**WHAT TO PRODUCE**: If a line of the records contains the word "injection", list it.

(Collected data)
- - - - -
Lemma holds_record g n gen t k n' now :
  guard_inv g -> holds g n gen t k -> now - t < g_ttl g -> 0 < g_ttl g -> k + 1 < g_max g ->
  holds (fst (check_and_record_at g n' now)) n gen t (k + 1).
Proof.
  intros I (Hs & pre & post & Eo & Hk) Hnow Httl Hmax.
  destruct (poisoned (g_inner g)) eqn:Hp.
  { unfold check_and_record_at. rewrite Hp. split; [done|]. exists pre, post. split; [done|lia]. }
  pose proof (inv_agree _ _ I) as Ha.
  destruct (record_cases g n' now I Hp) as (expired & live & Eq & He & _ & Hcase).
  assert (Hexp : n ∉ expired.*2).
  { intros Hin. pose proof (agree_nodup _ _ Ha) as Hnd. rewrite Eq in Hnd, Eo.
    destruct (prefix_key _ _ _ _ _ _ Hnd Eo Hin) as [Hte _].
    rewrite Forall_forall in He. apply He in Hte. unfold sat_sub in Hte. cbn in Hte. lia. }
  assert (Hpe : (t, n) ∉ expired) by (intros H; by apply Hexp, (list_elem_of_fmap_2 snd _ _ H)).
  rewrite Eq in Eo. destruct (prefix_split _ _ _ _ _ Eo Hpe) as (pre' & El & _).
  destruct Hcase as [(_ & ->)|[(_ & _ & ->)|(Hn & Hlt & old & kept & E2 & H1 & H2 & ->)]]; unfold holds;
    cbn [fst set_guard g_inner set_contents contents seen order].
  1,2: split; [by apply without_lookup|]; exists pre', post; split; [done|lia].
  assert (Hold : n ∉ old.*2).
  { intros Hin. rewrite E2 in El, Eq.
    assert (Hnd : NoDup (old ++ kept).*2).
    { pose proof (agree_nodup _ _ Ha) as Hnd. rewrite Eq, fmap_app in Hnd.
      by apply NoDup_app in Hnd as (_ & _ & Hnd). }
    destruct (prefix_key _ _ _ _ _ _ Hnd El Hin) as [Hto Hkz].
    destruct H2 as [->|H2]; [by apply elem_of_nil in Hto|]. lia. }
  assert (Hne : n <> n').
  { intros <-. apply Hn. rewrite El, fmap_app, elem_of_app. right. apply list_elem_of_here. }
  split.
  - rewrite lookup_insert_ne by congruence. apply without_lookup. split; [done|].
    by rewrite fmap_app, not_elem_of_app.
  - rewrite E2 in El.
    assert (Hpo : (t, n) ∉ old) by (intros H; by apply Hold, (list_elem_of_fmap_2 snd _ _ H)).
    destruct (prefix_split _ _ _ _ _ El Hpo) as (pre2 & -> & _).
    exists pre2, (post ++ [(now, n')]). split; [by rewrite <- app_assoc|].
    rewrite zlen_app. change (zlen [(now, n')]) with 1. lia.
Qed.

Lemma holds_remove g n gen t k n' gen' :
  guard_inv g -> holds g n gen t k -> gen' <> gen -> holds (guard_remove g n' gen') n gen t k.
Proof.
  intros I (Hs & pre & post & Eo & Hk) Hg. unfold guard_remove.
  case_bool_decide as Hr; [|split; [done|by exists pre, post]].
  assert (Hne : n <> n') by (intros <-; congruence).
  unfold holds. cbn [set_guard g_inner set_contents contents seen order].
  split; [by rewrite lookup_delete_ne by congruence|].
  assert (Hin : n' ∈ (order (contents (g_inner g))).*2).
  { apply (agree_dom _ _ (inv_agree _ _ I)). by eexists. }
  rewrite Eo in *. clear - Hne Hk.
  destruct (decide (n' ∈ pre.*2)) as [Hp|Hp].
  - exists (remove_first n' pre), post. split; [|done].
    induction pre as [|[t' j] pre IH]; [by apply elem_of_nil in Hp|]. cbn in *.
    case_bool_decide; [done|]. apply elem_of_cons in Hp as [->|Hp]; [done|]. by rewrite IH.
  - exists pre, (remove_first n' post). split.
    + induction pre as [|[t' j] pre IH]; cbn.
      * by rewrite bool_decide_eq_false_2 by congruence.
      * cbn in Hp. apply not_elem_of_cons in Hp as [Hj Hp].
        rewrite bool_decide_eq_false_2 by congruence. by rewrite IH.
    + pose proof (remove_first_zlen n' post). lia.
Qed.

Lemma holds_ops ops : forall g n gen t k,
  guard_inv g -> holds g n gen t k -> 0 < g_ttl g ->
  Forall (op_before (t + g_ttl g)) ops -> Forall (op_keeps gen) ops ->
  k + records ops < g_max g -> holds (run_ops ops g) n gen t (k + records ops).
Proof.
  induction ops as [|o ops IH]; intros g n gen t k I H Httl Hb Hr Hm.
  { change (records []) with 0. by rewrite Z.add_0_r. }
  apply Forall_cons in Hb as [Hb Hbs]. apply Forall_cons in Hr as [Hr Hrs].
  destruct (run_op_frame g o) as (Em & Et & _).
  assert (Hz : 0 <= records ops) by apply zlen_nonneg.
  change (run_ops (o :: ops) g) with (run_ops ops (run_op g o)).
  destruct o as [n' now|n' gen'].
  - change (records (OpRecord n' now :: ops)) with (zlen (OpRecord n' now :: filter is_record ops)) in *.
    rewrite zlen_cons in *. fold (records ops) in *. rewrite Z.add_assoc.
    apply IH; rewrite ?Em, ?Et; try done; try lia; [by apply run_op_inv|].
    cbn in Hb. apply holds_record; try done; lia.
  - apply IH; rewrite ?Em, ?Et; try done; [by apply run_op_inv|].
    by apply holds_remove.
Qed.

(** After a successful record the guard holds the nonce. *)
Lemma record_holds g n now g' gen :
  guard_inv g -> check_and_record_at g n now = (g', Ok gen) -> holds g' n gen now 0.
Proof.
  intros I H. destruct (poisoned (g_inner g)) eqn:Hp.
  { unfold check_and_record_at in H. by rewrite Hp in H. }
  destruct (record_cases g n now I Hp)
    as (expired & live & Eq & _ & _ & [(_ & E)|[(_ & _ & E)|(Hn & Hlt & old & kept & E2 & H1 & H2 & E)]]);
    rewrite E in H; try done. injection H as <- <-.
  unfold holds. cbn [set_guard g_inner set_contents contents seen order].
  split; [by rewrite lookup_insert_eq|]. by exists kept, [].
Qed.

(** [check] refuses what was just recorded, while it lives. *)
Lemma record_then_check g n t g' gen now :
  check_and_record_at g n t = (g', Ok gen) -> sat_sub now t < g_ttl g ->
  guard_check g' n now = Err NonceReplay.
Proof.
  unfold check_and_record_at. destruct (poisoned (g_inner g)) eqn:Hp; [done|].
  destruct (evict_expired _ _ _ _) as [m q]. cbn [seen order next_generation]. case_bool_decide; [done|].
  destruct (_ =? u64_max); [done|]. destruct (evict_oldest _ _ _) as [m' q']. intros [= <- <-] Ht.
  unfold guard_check, set_guard. cbn [g_inner poisoned set_contents contents seen order g_ttl]. rewrite Hp.
  rewrite lookup_insert_eq, bool_decide_eq_true_2 by done. rewrite existsb_app. cbn [existsb].
  rewrite bool_decide_eq_true_2, (proj2 (Z.ltb_lt _ _)) by done. by rewrite !orb_true_r.
Qed.

Lemma holds_refused g n gen t k now :
  guard_inv g -> poisoned (g_inner g) = false -> holds g n gen t k ->
  now - t < g_ttl g -> 0 < g_ttl g ->
  snd (check_and_record_at g n now) = Err NonceReplay.
Proof.
  intros I Hp (Hs & pre & post & Eo & Hk) Hnow Httl.
  destruct (record_cases g n now I Hp) as (expired & live & Eq & He & _ & Hcase).
  assert (n ∈ live.*2) as Hl.
  { pose proof (inv_agree _ _ I) as [Hnd _]. rewrite Eq in Hnd, Eo.
    assert (Hpe : (t, n) ∉ expired).
    { intros Hte. rewrite Forall_forall in He. apply He in Hte. unfold sat_sub in Hte.
      cbn in Hte. lia. }
    destruct (prefix_split _ _ _ _ _ Eo Hpe) as (pre' & -> & _).
    rewrite fmap_app, elem_of_app. right. apply list_elem_of_here. }
  destruct Hcase as [(_ & ->)|[(Hn & _)|(Hn & _)]]; done.
Qed.

(** Generations only grow, and later entries of a nonce are newer. *)
Definition newer (n : bytes) (gen : Z) (g : NonceReplayGuard) : Prop :=
  gen < next_generation (contents (g_inner g)) /\
  forall x, seen (contents (g_inner g)) !! n = Some x -> gen < x.

Lemma run_op_next g o :
  guard_inv g ->
  next_generation (contents (g_inner g)) <= next_generation (contents (g_inner (run_op g o))).
Proof.
  intros I. destruct o as [n now|n gen]; cbn [run_op].
  - destruct (poisoned (g_inner g)) eqn:Hp.
    { unfold check_and_record_at. by rewrite Hp. }
    destruct (record_cases g n now I Hp)
      as (expired & live & _ & _ & _ & [(_ & ->)|[(_ & _ & ->)|(_ & _ & old & kept & _ & _ & _ & ->)]]);
      cbn [fst set_guard g_inner set_contents contents next_generation]; lia.
  - unfold guard_remove. by case_match.
Qed.

Lemma run_op_newer g o n gen : guard_inv g -> newer n gen g -> newer n gen (run_op g o).
Proof.
  intros I [Hlt Hs]. split; [pose proof (run_op_next g o I); lia|]. intros x.
  destruct o as [n' now|n' gen']; cbn [run_op].
  - destruct (poisoned (g_inner g)) eqn:Hp.
    { unfold check_and_record_at. rewrite Hp. apply Hs. }
    destruct (record_cases g n' now I Hp)
      as (expired & live & _ & _ & _ & [(_ & ->)|[(_ & _ & ->)|(_ & _ & old & kept & _ & _ & _ & ->)]]);
      cbn [fst set_guard g_inner set_contents contents seen].
    + intros [H _]%without_lookup. by apply Hs.
    + intros [H _]%without_lookup. by apply Hs.
    + rewrite lookup_insert_Some. intros [[_ <-]|[_ [H _]%without_lookup]]; [lia|by apply Hs].
  - unfold guard_remove. case_match; [|apply Hs].
    cbn [set_guard g_inner set_contents contents seen]. intros [_ Hd]%lookup_delete_Some.
    by apply Hs.
Qed.

Lemma run_ops_newer ops g n gen : guard_inv g -> newer n gen g -> newer n gen (run_ops ops g).
Proof.
  revert g. induction ops as [|o ops IH]; intros g I H; [done|].
  apply IH; [by apply run_op_inv|by apply run_op_newer].
Qed.

Lemma run_ops_next ops g :
  guard_inv g ->
  next_generation (contents (g_inner g)) <= next_generation (contents (g_inner (run_ops ops g))).
Proof.
  revert g. induction ops as [|o ops IH]; intros g I; [done|].
  pose proof (run_op_next g o I). pose proof (IH (run_op g o) (run_op_inv g o I)).
  change (run_ops (o :: ops) g) with (run_ops ops (run_op g o)). lia.
Qed.

(** A successful record takes the next generation. *)
Lemma record_gen g n now g' gen :
  guard_inv g -> check_and_record_at g n now = (g', Ok gen) ->
  gen = next_generation (contents (g_inner g)) /\
  next_generation (contents (g_inner g')) = gen + 1.
Proof.
  intros I H. destruct (poisoned (g_inner g)) eqn:Hp.
  { unfold check_and_record_at in H. by rewrite Hp in H. }
  destruct (record_cases g n now I Hp)
    as (expired & live & Eq & _ & _ & [(_ & E)|[(_ & _ & E)|(Hn & Hlt & old & kept & E2 & H1 & H2 & E)]]);
    rewrite E in H; try done. by injection H as <- <-.
Qed.

Lemma reserve_at_ok g n now g' r :
  reserve_at g n now = (g', Ok r) ->
  check_and_record_at g n now = (g', Ok (rr_generation r)) /\ rr_nonce r = n /\
  rr_committed r = false.
Proof.
  unfold reserve_at. destruct (check_and_record_at g n now) as [g1 [gen|e|]]; [|done|done].
  by intros [= <- <-].
Qed.

(** ** Theorems *)

(** Whatever sequence of records and rollbacks reaches a guard, its queue
    lists exactly the recorded nonces, each once, generations identify their
    entries, and it never holds more than [max] of them (one when [max] is
    zero). *)
Theorem guard_invariant max ttl ops :
  let s := contents (g_inner (run_ops ops (with_capacity max ttl))) in
  NoDup (order s).*2 /\ (forall k, is_Some (seen s !! k) <-> k ∈ (order s).*2) /\
  (forall j k n, seen s !! j = Some n -> seen s !! k = Some n -> j = k) /\
  Z.of_nat (size (seen s)) <= Z.max 1 max.
Proof.
  pose proof (run_ops_inv ops _ (with_capacity_inv max ttl)) as I.
  assert (Em : g_max (run_ops ops (with_capacity max ttl)) = max).
  { clear I. change max with (g_max (with_capacity max ttl)) at 2.
    generalize (with_capacity max ttl). induction ops as [|o ops IH]; intros g; [done|].
    rewrite <- (proj1 (run_op_frame g o)). apply IH. }
  destruct I as [Ha Hg Hi Hn Hz]. rewrite Em in Hz. cbn zeta.
  rewrite (agree_size _ _ Ha). destruct Ha. by split_and!.
Qed.

(** C33: a recorded nonce is refused for the whole TTL.  Between the record at
    [t] and the second use at [now], any operations of any callers may run, as
    long as they come before the TTL has passed, fewer than [max] records are
    made, and the reservation itself is not rolled back. *)
Theorem replay_refused g n t g1 gen ops now :
  guard_inv g -> check_and_record_at g n t = (g1, Ok gen) ->
  Forall (op_before (t + g_ttl g)) ops -> Forall (op_keeps gen) ops ->
  records ops < g_max g -> now < t + g_ttl g -> 0 < g_ttl g ->
  snd (check_and_record_at (run_ops ops g1) n now) = Err NonceReplay.
Proof.
  intros I H Hb Hk Hr Hnow Httl. pose proof (record_inv g n t I) as I1.
  pose proof (record_holds g n t g1 gen I H) as Hh.
  destruct (run_op_frame g (OpRecord n t)) as (Em & Et & Ep). cbn [run_op] in *.
  rewrite H in I1, Em, Et, Ep. cbn [fst] in *.
  assert (Hp : poisoned (g_inner g) = false).
  { unfold check_and_record_at in H. by destruct (poisoned (g_inner g)). }
  assert (Hfr : g_ttl (run_ops ops g1) = g_ttl g /\ poisoned (g_inner (run_ops ops g1)) = false).
  { rewrite <- Et, <- Hp, <- Ep. clear. revert g1. induction ops as [|o ops IH]; intros g; [done|].
    destruct (run_op_frame g o) as (_ & <- & <-). apply IH. }
  destruct Hfr as [Ht2 Hp2]. rewrite <- Et in Hb.
  apply (holds_refused _ n gen t (0 + records ops)); [by apply run_ops_inv|done| |lia|lia].
  apply holds_ops; try done; lia.
Qed.

Lemma replay_refused_witness :
  snd (check_and_record_at
         (run_ops [OpRecord [x02] (secs 5); OpRemove [x02] 1; OpRecord [x03] (secs 10)]
            (fst (check_and_record_at (with_capacity 4 (secs 60)) [x01] 0)))
         [x01] (secs 59)) = Err NonceReplay.
Proof.
  apply (replay_refused (with_capacity 4 (secs 60)) [x01] 0 _ 0);
    [apply with_capacity_inv|by vm_compute|by repeat constructor|by repeat constructor
    |by vm_compute|by vm_compute|by vm_compute].
Defined.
- - - - -
**EXERCISE ANSWER**:
    rewrite E in H; try done. injection H as <- <-.
    rewrite E in H; try done. by injection H as <- <-.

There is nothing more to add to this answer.